Your objective: Repeat only the stretch of lines below that runs from the line with "S A) : bool" through the line with "counted in units", unaltered.

Saved entries:

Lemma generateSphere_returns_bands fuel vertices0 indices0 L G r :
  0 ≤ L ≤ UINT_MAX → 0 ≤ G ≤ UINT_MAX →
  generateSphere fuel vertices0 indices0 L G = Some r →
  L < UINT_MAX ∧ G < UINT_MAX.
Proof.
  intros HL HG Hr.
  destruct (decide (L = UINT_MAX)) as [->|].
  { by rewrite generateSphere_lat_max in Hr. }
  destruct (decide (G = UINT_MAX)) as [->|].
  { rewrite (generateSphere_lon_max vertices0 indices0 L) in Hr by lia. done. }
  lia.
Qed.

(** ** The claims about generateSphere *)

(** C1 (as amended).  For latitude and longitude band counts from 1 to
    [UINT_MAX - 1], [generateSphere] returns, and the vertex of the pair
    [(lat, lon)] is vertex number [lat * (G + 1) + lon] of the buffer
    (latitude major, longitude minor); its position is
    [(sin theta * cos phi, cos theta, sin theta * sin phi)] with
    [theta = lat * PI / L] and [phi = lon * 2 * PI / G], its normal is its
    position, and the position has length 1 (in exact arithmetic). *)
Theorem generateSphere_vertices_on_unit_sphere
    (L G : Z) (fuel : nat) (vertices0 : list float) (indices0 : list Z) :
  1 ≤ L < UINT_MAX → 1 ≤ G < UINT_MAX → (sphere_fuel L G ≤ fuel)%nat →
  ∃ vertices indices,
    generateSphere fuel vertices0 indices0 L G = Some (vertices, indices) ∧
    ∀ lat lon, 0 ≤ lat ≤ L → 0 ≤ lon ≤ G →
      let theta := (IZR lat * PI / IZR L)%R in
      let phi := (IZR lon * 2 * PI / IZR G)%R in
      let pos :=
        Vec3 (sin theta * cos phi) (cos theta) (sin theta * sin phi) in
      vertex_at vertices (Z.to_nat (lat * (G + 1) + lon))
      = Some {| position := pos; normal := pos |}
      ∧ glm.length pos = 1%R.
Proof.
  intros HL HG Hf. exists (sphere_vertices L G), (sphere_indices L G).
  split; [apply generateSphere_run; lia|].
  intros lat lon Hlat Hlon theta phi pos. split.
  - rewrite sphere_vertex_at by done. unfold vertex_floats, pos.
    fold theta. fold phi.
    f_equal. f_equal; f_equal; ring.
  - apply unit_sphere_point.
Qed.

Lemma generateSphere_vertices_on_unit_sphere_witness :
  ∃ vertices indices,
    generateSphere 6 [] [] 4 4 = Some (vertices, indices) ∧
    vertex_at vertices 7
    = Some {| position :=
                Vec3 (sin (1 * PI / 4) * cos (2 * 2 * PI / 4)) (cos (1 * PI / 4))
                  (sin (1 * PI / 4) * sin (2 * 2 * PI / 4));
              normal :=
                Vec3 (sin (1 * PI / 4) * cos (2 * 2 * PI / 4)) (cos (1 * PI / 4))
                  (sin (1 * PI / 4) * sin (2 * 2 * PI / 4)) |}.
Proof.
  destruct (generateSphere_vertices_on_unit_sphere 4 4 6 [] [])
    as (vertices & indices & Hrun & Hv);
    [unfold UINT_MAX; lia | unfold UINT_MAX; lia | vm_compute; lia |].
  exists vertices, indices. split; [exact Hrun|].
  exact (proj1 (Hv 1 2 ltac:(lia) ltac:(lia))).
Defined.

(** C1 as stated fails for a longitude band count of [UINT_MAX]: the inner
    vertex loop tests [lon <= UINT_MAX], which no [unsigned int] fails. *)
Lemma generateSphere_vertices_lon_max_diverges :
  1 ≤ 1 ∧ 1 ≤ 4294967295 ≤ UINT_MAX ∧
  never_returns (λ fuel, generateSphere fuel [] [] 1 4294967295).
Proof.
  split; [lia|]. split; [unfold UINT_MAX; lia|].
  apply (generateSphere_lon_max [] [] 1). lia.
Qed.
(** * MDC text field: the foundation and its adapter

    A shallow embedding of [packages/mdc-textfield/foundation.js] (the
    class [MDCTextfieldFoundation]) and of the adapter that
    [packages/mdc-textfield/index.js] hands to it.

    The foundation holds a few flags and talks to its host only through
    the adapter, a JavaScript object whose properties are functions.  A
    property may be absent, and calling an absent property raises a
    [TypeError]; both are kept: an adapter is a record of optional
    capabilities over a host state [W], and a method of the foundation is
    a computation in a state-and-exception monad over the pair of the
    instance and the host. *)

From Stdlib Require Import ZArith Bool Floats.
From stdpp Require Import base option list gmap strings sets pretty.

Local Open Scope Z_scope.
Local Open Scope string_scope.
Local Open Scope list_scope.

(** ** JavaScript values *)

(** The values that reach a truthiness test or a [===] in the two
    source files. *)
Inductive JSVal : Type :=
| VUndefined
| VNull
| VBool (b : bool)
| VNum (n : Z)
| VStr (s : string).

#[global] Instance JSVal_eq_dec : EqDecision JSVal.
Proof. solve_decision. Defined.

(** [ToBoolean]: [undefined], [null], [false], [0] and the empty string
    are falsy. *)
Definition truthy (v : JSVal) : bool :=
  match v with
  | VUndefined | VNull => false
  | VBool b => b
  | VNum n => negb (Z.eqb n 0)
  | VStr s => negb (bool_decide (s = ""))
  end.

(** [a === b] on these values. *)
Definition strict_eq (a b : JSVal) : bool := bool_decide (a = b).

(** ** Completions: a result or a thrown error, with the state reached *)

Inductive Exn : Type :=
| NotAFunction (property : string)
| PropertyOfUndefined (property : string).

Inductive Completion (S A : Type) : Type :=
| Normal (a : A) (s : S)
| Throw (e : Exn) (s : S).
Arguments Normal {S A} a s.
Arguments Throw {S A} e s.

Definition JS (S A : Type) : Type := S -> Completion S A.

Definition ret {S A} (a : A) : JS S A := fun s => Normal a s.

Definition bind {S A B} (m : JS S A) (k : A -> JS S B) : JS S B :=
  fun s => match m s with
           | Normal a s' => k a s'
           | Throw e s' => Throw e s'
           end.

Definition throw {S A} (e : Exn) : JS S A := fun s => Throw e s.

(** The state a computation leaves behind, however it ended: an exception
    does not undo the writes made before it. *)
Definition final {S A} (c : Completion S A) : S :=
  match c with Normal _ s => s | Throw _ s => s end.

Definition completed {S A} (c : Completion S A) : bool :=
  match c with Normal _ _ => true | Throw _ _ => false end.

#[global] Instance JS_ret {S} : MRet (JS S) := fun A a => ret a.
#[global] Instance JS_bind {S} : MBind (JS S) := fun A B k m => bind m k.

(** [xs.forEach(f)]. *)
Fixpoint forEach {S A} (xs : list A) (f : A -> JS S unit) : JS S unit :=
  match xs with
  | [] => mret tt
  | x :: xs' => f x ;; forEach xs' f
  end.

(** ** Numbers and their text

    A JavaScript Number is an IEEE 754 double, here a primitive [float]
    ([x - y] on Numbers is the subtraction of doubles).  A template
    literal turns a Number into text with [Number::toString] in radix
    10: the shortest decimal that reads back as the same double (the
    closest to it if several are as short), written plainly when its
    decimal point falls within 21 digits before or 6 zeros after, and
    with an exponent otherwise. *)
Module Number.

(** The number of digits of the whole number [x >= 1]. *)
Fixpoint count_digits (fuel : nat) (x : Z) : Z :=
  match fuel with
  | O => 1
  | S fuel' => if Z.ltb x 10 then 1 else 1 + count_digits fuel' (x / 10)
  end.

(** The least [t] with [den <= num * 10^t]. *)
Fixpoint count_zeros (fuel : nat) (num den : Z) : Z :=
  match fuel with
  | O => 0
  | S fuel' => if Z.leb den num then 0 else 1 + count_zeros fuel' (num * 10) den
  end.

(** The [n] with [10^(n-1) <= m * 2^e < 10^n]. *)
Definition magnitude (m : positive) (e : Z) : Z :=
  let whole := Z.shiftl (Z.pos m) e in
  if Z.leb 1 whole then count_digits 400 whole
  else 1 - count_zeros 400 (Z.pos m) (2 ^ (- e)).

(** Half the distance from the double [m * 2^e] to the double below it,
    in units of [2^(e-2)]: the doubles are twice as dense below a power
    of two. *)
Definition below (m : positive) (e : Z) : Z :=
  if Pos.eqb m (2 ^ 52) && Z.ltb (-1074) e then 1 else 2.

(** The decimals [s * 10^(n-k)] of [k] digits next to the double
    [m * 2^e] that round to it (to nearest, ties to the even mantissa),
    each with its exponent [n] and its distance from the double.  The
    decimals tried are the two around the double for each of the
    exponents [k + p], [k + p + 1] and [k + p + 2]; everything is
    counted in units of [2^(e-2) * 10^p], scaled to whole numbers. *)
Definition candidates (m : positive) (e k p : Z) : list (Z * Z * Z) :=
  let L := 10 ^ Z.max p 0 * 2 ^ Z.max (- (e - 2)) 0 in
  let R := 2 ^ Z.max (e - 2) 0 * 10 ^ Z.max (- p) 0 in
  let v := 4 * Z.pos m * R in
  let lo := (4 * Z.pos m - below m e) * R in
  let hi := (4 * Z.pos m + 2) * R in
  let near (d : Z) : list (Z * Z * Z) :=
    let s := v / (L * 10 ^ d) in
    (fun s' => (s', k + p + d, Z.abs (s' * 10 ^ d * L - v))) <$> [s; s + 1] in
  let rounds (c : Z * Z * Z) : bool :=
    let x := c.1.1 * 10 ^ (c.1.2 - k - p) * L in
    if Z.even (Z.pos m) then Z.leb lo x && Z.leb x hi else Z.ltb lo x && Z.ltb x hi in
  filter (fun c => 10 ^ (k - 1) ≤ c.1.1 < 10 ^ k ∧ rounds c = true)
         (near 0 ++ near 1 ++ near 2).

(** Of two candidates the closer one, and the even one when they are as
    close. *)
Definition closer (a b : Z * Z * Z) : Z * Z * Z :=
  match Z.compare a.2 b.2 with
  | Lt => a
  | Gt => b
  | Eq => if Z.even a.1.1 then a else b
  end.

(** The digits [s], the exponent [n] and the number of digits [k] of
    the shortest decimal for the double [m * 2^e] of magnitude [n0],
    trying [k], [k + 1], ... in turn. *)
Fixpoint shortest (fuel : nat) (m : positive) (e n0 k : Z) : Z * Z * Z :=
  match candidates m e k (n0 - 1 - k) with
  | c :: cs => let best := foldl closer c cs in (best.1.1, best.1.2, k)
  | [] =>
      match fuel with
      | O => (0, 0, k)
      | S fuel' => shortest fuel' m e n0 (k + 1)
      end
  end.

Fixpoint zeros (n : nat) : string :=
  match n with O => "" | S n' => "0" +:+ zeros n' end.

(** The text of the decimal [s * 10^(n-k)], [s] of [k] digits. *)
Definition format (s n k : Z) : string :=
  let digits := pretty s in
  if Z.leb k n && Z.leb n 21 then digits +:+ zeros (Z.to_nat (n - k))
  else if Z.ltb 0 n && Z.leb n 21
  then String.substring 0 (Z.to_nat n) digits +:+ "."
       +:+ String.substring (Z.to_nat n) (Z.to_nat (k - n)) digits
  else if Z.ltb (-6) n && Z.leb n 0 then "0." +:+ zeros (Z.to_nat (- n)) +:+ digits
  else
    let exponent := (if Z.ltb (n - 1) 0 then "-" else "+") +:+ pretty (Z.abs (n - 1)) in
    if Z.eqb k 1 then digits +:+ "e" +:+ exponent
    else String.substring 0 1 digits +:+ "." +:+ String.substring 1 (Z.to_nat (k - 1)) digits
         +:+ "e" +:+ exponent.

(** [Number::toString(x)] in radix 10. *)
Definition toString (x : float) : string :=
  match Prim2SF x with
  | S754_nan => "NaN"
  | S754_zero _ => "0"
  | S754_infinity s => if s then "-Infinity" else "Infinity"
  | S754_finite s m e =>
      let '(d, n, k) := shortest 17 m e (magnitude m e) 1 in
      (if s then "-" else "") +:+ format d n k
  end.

Solution below:
Definition completed {S A} (c : Completion S A) : bool :=
  match c with Normal _ _ => true | Throw _ _ => false end.

#[global] Instance JS_ret {S} : MRet (JS S) := fun A a => ret a.
#[global] Instance JS_bind {S} : MBind (JS S) := fun A B k m => bind m k.

(** [xs.forEach(f)]. *)
Fixpoint forEach {S A} (xs : list A) (f : A -> JS S unit) : JS S unit :=
  match xs with
  | [] => mret tt
  | x :: xs' => f x ;; forEach xs' f
  end.

(** ** Numbers and their text

    A JavaScript Number is an IEEE 754 double, here a primitive [float]
    ([x - y] on Numbers is the subtraction of doubles).  A template
    literal turns a Number into text with [Number::toString] in radix
    10: the shortest decimal that reads back as the same double (the
    closest to it if several are as short), written plainly when its
    decimal point falls within 21 digits before or 6 zeros after, and
    with an exponent otherwise. *)
Module Number.

(** The number of digits of the whole number [x >= 1]. *)
Fixpoint count_digits (fuel : nat) (x : Z) : Z :=
  match fuel with
  | O => 1
  | S fuel' => if Z.ltb x 10 then 1 else 1 + count_digits fuel' (x / 10)
  end.

(** The least [t] with [den <= num * 10^t]. *)
Fixpoint count_zeros (fuel : nat) (num den : Z) : Z :=
  match fuel with
  | O => 0
  | S fuel' => if Z.leb den num then 0 else 1 + count_zeros fuel' (num * 10) den
  end.

(** The [n] with [10^(n-1) <= m * 2^e < 10^n]. *)
Definition magnitude (m : positive) (e : Z) : Z :=
  let whole := Z.shiftl (Z.pos m) e in
  if Z.leb 1 whole then count_digits 400 whole
  else 1 - count_zeros 400 (Z.pos m) (2 ^ (- e)).

(** Half the distance from the double [m * 2^e] to the double below it,
    in units of [2^(e-2)]: the doubles are twice as dense below a power
    of two. *)
Definition below (m : positive) (e : Z) : Z :=
  if Pos.eqb m (2 ^ 52) && Z.ltb (-1074) e then 1 else 2.

(** The decimals [s * 10^(n-k)] of [k] digits next to the double
    [m * 2^e] that round to it (to nearest, ties to the even mantissa),
    each with its exponent [n] and its distance from the double.  The
    decimals tried are the two around the double for each of the
    exponents [k + p], [k + p + 1] and [k + p + 2]; everything is
    counted in units of [2^(e-2) * 10^p], scaled to whole numbers. *)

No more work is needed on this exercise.